# Help with Cauchy-Schwartz Inequality proof.

1. Jan 26, 2004

### faust9

Help with Cauchy-Schwarz Inequality proof.

Argh!!!

I've been playing around with this and I can't get it...

Here's what I have thus far:

Given $$\mid u \cdot v \mid \leq \parallel u \parallel \parallel v \parallel$$

$$(u \cdot v)^2 \leq (u_1^2 + u_2^2)(v_1^2 + v_2^2)$$

$$(u_1v_1+u_2v_2)^2 \leq (u_1^2 + u_2^2)(v_1^2 + v_2^2)$$

$$(u_1v_1+u_2v_2)^2 \leq (u_1^2 + u_2^2)(v_1^2 + v_2^2)$$

$$u_1^2v_1^2+u_2^2v_2^2+2u_1v_1u_2v_2 \leq u_1^2v_1^2 + u_2^2v_1^2+u_1^2v_2^2 + u_2^2v_2^2$$

$$2u_1v_1u_2v_2 \leq u_2^2v_1^2+u_1^2v_2^2$$

This is where I get stumped which means I messed up somewhere earlier in my proof.

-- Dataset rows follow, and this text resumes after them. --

Lemma resolve_loop_returns learning fuel w :
  wok w → (length (branches (w_kernel w)) < fuel)%nat → (resolve_loop others clock fuel learning w).1 ≠ Crash.
Proof.
  revert w. induction fuel as [|fuel IH]; intros w Hw Hf; [lia|]. cbn [resolve_loop].
  unfold mbind, st_bind.
  pose proof (recover_calm (resolve_clash_inner others clock learning) w Hw (resolve_clash_inner_calm learning w Hw)) as Hc.
  fold (resolve_clash others clock learning) in Hc.
  destruct (resolve_clash others clock learning w) as [[t|e|] w1] eqn:E; [|done|done].
  apply recover_on_error_Ok, resolve_clash_inner_Ok in E.
  case_bool_decide as Ht; [subst t|done]. apply IH; [by eapply clash_step_world|].
  destruct (clash_step_exhausted _ _ _ _ _ (world_wf _ _ Hw) E) as (_ & c & target & b & _ & _ & Hb & Hbs & _).
  rewrite Hbs, length_take. apply lookup_lt_Some in Hb. lia.
Qed.

Lemma choice_step_world (a a' : A) k t k' : world_ok a k → choice_step a k t a' k' → world_ok a' k'.
Proof.
  intros Hw Hs. pose proof (λ o k1, world_take a k o k1 Hw) as Htake.
  destruct Hs as [k1 Ht|did k1 rec atom Ht|did k1 rec r k' Ht Hr Hsat Hu Hi|did k1 rec atom r a' k' Ht Hr Hsat Hu Hd
    |did k1 rec first second rest lvl k2 r a' k' Ht Hr Hsat Hu Hp Hd].
  - by eapply Htake.
  - by eapply Htake.
  - eapply world_install; [apply canonical_union|by eapply Htake|exact Hi].
  - eapply world_dispatch; [apply canonical_union|by eapply Htake|exact Hd].
  - eapply world_dispatch; [apply canonical_add, canonical_union| |exact Hd].
    eapply world_push; [apply canonical_union|by eapply Htake|exact Hp].
Qed.

(** A failed step leaves the operation root restored and no branches, or says
    that the recovery itself failed. *)
Lemma recover_on_error_Err {X} (m : st (World A) NativeError X) w e w' :
  recover_on_error m w = (Err e, w') →
  ∃ e0 w0, m w = (Err e0, w0) ∧
    w_kernel w' = restore (operation_root (w_kernel w0)) (w_kernel w0) <| branches := [] |> ∧
    (e = e0 ∧ check_invariants (w_kernel w') = Ok tt ∨
     ∃ e1, e = recovery_error e0 e1 ∧ check_invariants (w_kernel w') = Err e1).
Proof.
  unfold recover_on_error. destruct (m w) as [[x|e0|] w0]; [done| |done].
  unfold kern, reset_to_operation_root, mbind, st_bind, gets, modify, reads, id.
  intros E. exists e0, w0. split; [done|].
  destruct (check_invariants _) as [[]|e1|] eqn:Ec; simplify_eq/=; eauto 10.
Qed.
End brancher_laws.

Any help here would be greatly appreciated.

Thanks a lot.

Last edited: Jan 26, 2004
2. Jan 26, 2004

### faust9

Ok, Try number 2. Does this look right?

given: $$\mid u \cdot v \mid \leq \parallel u \parallel \parallel v \parallel$$

$$\frac{\mid u \cdot v \mid}{\parallel u \parallel \parallel v \parallel} \leq 1$$

since $$\cos \theta = \frac{\mid u \cdot v \mid}{\parallel u \parallel \parallel v \parallel} \leq 1$$

$$\Rightarrow \cos \theta \leq 1$$

thus the proof is true because by definition, $$\cos \theta \leq 1$$ for all values $$0 \leq \theta \leq 2\pi$$

3. Jan 26, 2004

### himanshu121

This is a perfect square and would be >=0

$$-2u_1v_1u_2v_2 + u_2^2v_1^2+u_1^2v_2^2 \geq 0$$

Now u can proceed

Last edited: Jan 26, 2004
4. Jan 26, 2004

### himanshu121

Yes both the prove are right

5. Jan 26, 2004

### faust9

I didn't notice the perfect square... Thanks.